• **Work to be completed**
Could you write out every entry exactly as it stands?

****************

Definition scan_observation (snapshot : ScanSnapshot) (result : CheckResult)
    : FindingObservation := {|
  Obs_DetectorID := Name result; Obs_Category := Res_Category result;
  Obs_Title := Name result +:+ " check reported " +:+ Status result;
  Obs_Summary := Res_Summary result; Obs_Severity := Res_Severity result; Obs_Evidence := [];
  Obs_Remediation :=
    if negb (String.eqb (Res_Remediation result) "") || negb (String.eqb (Guide result) "") then
      Some {| Rem_Summary :=
                if String.eqb (Res_Remediation result) "" then "Review the check guide."
                else Res_Remediation result;
              Rem_Guide := Guide result; Rem_Reversible := false |}
    else None;
  Obs_Labels := list_to_map [("scope", Scope (Metadata snapshot));
                             ("source", Source (Metadata snapshot)); ("status", Status result)] |}.

Definition finding_labels (snapshot : ScanSnapshot) (result : CheckResult) : Labels :=
  list_to_map [("category", Res_Category result); ("scope", Scope (Metadata snapshot))].

Definition findingObservedEvent (snapshot : ScanSnapshot) (result : CheckResult)
    (digest correlationID : string) : Prelude.result Event :=
  bridgeEvent snapshot
    (deterministicEventID digest [EventFindingObserved; Res_Category result; Name result])
    EventFindingObserved correlationID (checkFindingID result) (check_subject result)
    (finding_labels snapshot result) (Marshal (scan_observation snapshot result)).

****************

• **Solution for this exercise**
Definition scan_observation (snapshot : ScanSnapshot) (result : CheckResult)
    : FindingObservation := {|
  Obs_DetectorID := Name result; Obs_Category := Res_Category result;
  Obs_Title := Name result +:+ " check reported " +:+ Status result;
  Obs_Summary := Res_Summary result; Obs_Severity := Res_Severity result; Obs_Evidence := [];
  Obs_Remediation :=
    if negb (String.eqb (Res_Remediation result) "") || negb (String.eqb (Guide result) "") then
      Some {| Rem_Summary :=
                if String.eqb (Res_Remediation result) "" then "Review the check guide."
                else Res_Remediation result;
              Rem_Guide := Guide result; Rem_Reversible := false |}
    else None;
  Obs_Labels := list_to_map [("scope", Scope (Metadata snapshot));
                             ("source", Source (Metadata snapshot)); ("status", Status result)] |}.

Definition finding_labels (snapshot : ScanSnapshot) (result : CheckResult) : Labels :=
  list_to_map [("category", Res_Category result); ("scope", Scope (Metadata snapshot))].

Definition findingObservedEvent (snapshot : ScanSnapshot) (result : CheckResult)
    (digest correlationID : string) : Prelude.result Event :=
  bridgeEvent snapshot
    (deterministicEventID digest [EventFindingObserved; Res_Category result; Name result])
    EventFindingObserved correlationID (checkFindingID result) (check_subject result)
    (finding_labels snapshot result) (Marshal (scan_observation snapshot result)).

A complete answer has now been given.